Bomba a Arma di Taggia, videointervista e immagini esclusive

Sarà fatta brillare domani mattina la bomba a Arma di Taggia che ha richiesto oggi l'intervento delle forze speciali della Marina Militare

Bomba a Arma di Taggia, videointervista e immagini esclusive
Taggia, 07 Ottobre 2017 ore 14:09

Bomba a Arma di Taggia

Si concluderà domani mattina alle otto l' oprazione di bonifica della zona antistante alla spiaggetta di San Giuseppe a Arma di Taggia, a seguito del ritrovamento di un proiettile di mortaio risalente alla Seconda Guerra Mondiale a poche decine di metri dalla battigia. La bomba si troverebbe a 30 cm di profondità, dove generazioni di armesi e turisti hanno ingannato l'afa estiva immergendosi in acqua. Verso mezzogiorno si è conclusa la ricognizione del Nucleo Palombari della Marina Militare (Leggi QUI), atto a verificare le condizioni operative e mettere in sicurezza la granata (nella foto di copertina l'operatore intento nell'immersione) per permettere domani in mattinata agli artificieri di far esplodere l'ordigno al largo delle coste armesi.

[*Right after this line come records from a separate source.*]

(* ===== verification/AtomicRuns.v ===== *)
(** Accesses of a classic cache in atomic mode, run on the relation that makes
    the cache and the memory below one memory: hits, misses and fills. *)
From Stdlib Require Import ZArith Lia Bool.
From stdpp Require Import base numbers gmap list.
From S2P Require Import Prelude ReplBase Bitfield Intmath Indexing CacheBlk Partition Tags TagsInv TagsOps.
From S2P Require Import Bytes MemRequest MemPacket Clocked AbstractMem Serve ClassicCache ClassicOps.
From S2P Require Import ClassicTotal ClassicAccess ClassicServe Coupled.
Local Open Scope Z_scope.

Section Runs.
Context {P D I : Type} {RP : ReplacementPolicy P D} {RPL : ReplacementPolicyLaws P D}
  {IP : IndexingPolicy I} {IPL : IndexingLaws I} {SP : ServingPolicy P D}.
Implicit Types s : cc_sys P D I.
Context {alone : bool} (junk : Z) (pid_of : Packet -> Z) (lo : Z) (sec : bool).
#[local] Abbreviation no_mshr := (fun (_ : Z) (_ : bool) => @None MSHRView).
#[local] Abbreviation entry s e := (entries (wld (tsys s)) !! e).
#[local] Abbreviation key s o := (key_of (indexingPolicy (tags (tsys s))) o).
#[local] Abbreviation coupled := (coupled_by (alone := alone) lo sec).

(** The address of the block of an address. *)
Definition blk_addr s (x : Z) : Z := x - x mod blk_size s.

(** A plain request of a requestor the cache knows, within one block of the memory. *)
Record request_for s (size : Z) (p : Packet) : Prop := {
  rf_plain : plain_packet p;
  rf_secure : pk_secure p = sec;
  rf_req : hasPaddr (pk_req p) = true /\ rq_paddr (pk_req p) = pk_addr p /\ rq_isSecure (pk_req p) = sec;
  rf_id : 0 <= rq_requestorId (pk_req p) < maxRequestors (tags (tsys s));
  rf_maint : isCacheMaintenance (pk_req p) = false;
  rf_range : lo <= pk_addr p /\ pk_addr p + pk_size p <= lo + size;
  rf_line : pk_addr p mod blk_size s + pk_size p <= blk_size s;
  rf_coh : coherent (cfg s) = true -> fromCache (pk_cmd p) = false /\ hasSharers p = false /\
    (pk_cmd p = WriteLineReq -> pk_size p = blk_size s);
}.

(** ** The relation and the parts of the state it does not read *)
Lemma coupled_counts st s dm df c : coupled st s dm df -> coupled st (with_cstats c s) dm df.
Proof. intros []. by constructor. Qed.
Lemma coherent_packet s dm df p blk nw wl k : coupled None s dm df -> request_for s (vsize dm) p -> coherent (cfg s) = true ->
  isUncacheable (pk_req p) = false -> (pk_cmd p = WriteLineReq -> wl = true) -> at_hand s (blk_addr s (pk_addr p)) nw blk ->
  MemPacket.allocate junk (new_Packet_blk (pk_req p) (coherent_cmd (present blk) nw wl) (blk_size s)) = Ok k ->
  createMissPacket junk p (TagBlk <$> blk) nw wl s = Ok (Some k, s).
Proof.
  intros H R Hco Hu Hwl Hb Ek. pose proof (rf_plain _ _ _ _ _ R) as Hp. destruct (plain_responds _ (pp_cmd _ Hp)) as [Hnr _].
  destruct (plain_kinds _ (pp_cmd _ Hp)) as (K1 & _ & _ & _ & K5 & _ & K7 & K8). destruct (cp_cfg _ _ _ _ _ _ H) as [Hro Hme].
  destruct (miss_addr None s dm df p H R (coherent_cmd (present blk) nw wl)) as (_ & _ & _ & _ & E5 & E6).
  destruct (rf_coh _ _ _ _ _ R Hco) as (_ & Hsh & _).
  assert (exists ob, match TagBlk <$> blk with Some x => let* b := get_blk x in ret (Some b) | None => ret None end s = Ok (ob, s) /\
    match blk with Some _ => exists b, ob = Some b /\ isValid b = true /\ isSet WritableBit b = false /\ nw = true | None => ob = None end) as (ob & Eob & Hob).
  { destruct blk as [e|]; [|by exists None]. destruct Hb as (o & He & Hk & Hw & Hnw & _). cbn [fmap option_fmap option_map].
    destruct (key_block _ _ _ _ _ (cp_sound _ _ _ _ _ _ H) He Hk) as (_ & _ & V & _). exists (Some (ext o)).
    rewrite (bind_Ok _ _ _ _ _ (get_blk_Ok e s o He)). by eauto 6. }
  unfold createMissPacket. rewrite (bind_Ok getS _ s s s eq_refl), (bind_Ok _ _ _ _ _ Eob), Hco.
  rewrite (bind_Ok _ _ s (Some (coherent_cmd (present blk) nw wl)) s).
  - rewrite Hsh. cbn [andb]. rewrite (bind_Ok _ _ s _ s) by (by rewrite E5). rewrite (bind_Ok _ _ s _ s) by (by rewrite E6).
    rewrite Z.eqb_refl, (bind_Ok _ _ s tt s eq_refl). by rewrite (bind_Ok _ _ s k s) by (by rewrite Ek).
  - unfold miss_command. rewrite (bind_Ok getS _ s s s eq_refl), K1, (bind_Ok _ _ s tt s eq_refl), Hu, K5, K7.
    rewrite andb_false_r. rewrite bool_decide_eq_false_2 by done. cbn [orb]. rewrite Hnr, (bind_Ok _ _ s tt s eq_refl).
    assert (negb (bool_decide (pk_cmd p = WriteLineReq)) || wl = true) as ->.
    { case_bool_decide; [by rewrite Hwl|done]. }
    rewrite (bind_Ok _ _ s tt s eq_refl), Hro, Hme. unfold coherent_cmd.
    assert (pk_cmd p <> SCUpgradeFailReq /\ pk_cmd p <> StoreCondFailReq) as [N1 N2] by (split; pose proof (pp_cmd _ Hp) as Hpc; intros E; by rewrite E in Hpc).
    destruct blk as [e|].
    + destruct Hob as (b & -> & -> & -> & ->). destruct wl; [by rewrite (bind_Ok _ _ s tt s eq_refl)|].
      rewrite (bind_Ok _ _ s tt s eq_refl), (bind_Ok _ _ s tt s eq_refl). by rewrite (plain_LLSC _ (pp_cmd _ Hp)).
    + subst ob. destruct wl; [by rewrite (bind_Ok _ _ s tt s eq_refl)|]. by rewrite !bool_decide_eq_false_2 by done.
Qed.

(** The answer [q] to the miss packet of [p]. *)
Record answer s dm p (blk : option loc) (wl : bool) (q : Packet) : Prop := {
  an_fill : fill_packet s (blk_addr s (pk_addr p)) q;
  an_req : pk_req q = pk_req p;
  an_cmd : pk_cmd q = responseCommand (coherent_cmd (present blk) (needsWritable (pk_cmd p)) wl);
  an_data : isRead (pk_cmd q) = true -> pk_data q = window dm (blk_addr s (pk_addr p) - lo) (blk_size s);
  an_grant : needsWritable (pk_cmd p) = true -> hasSharers q = false;
}.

L'intera operazione è una diretta conseguenza dell'intervento della ditta genovese Drafinsub incaricata di scandagliare il fondale alla ricerca di residuati bellici dopo che un anno fa un'escavatore, durante la posa di un tubo in mare, rinvenne ben cinque ordigni del tutto simili a quello che sarà fatto brillare domani mattina.

Sul posto oltre alle forze speciali della Marina Militare anche la Capitaneria di Porto del comandante Vincenzo Fronte e la Guardia di Finanza, incaricata di tenere a distanza imbarcazioni nell'area interessata dalla presenza dell'ordigno a bordo di una motovedetta.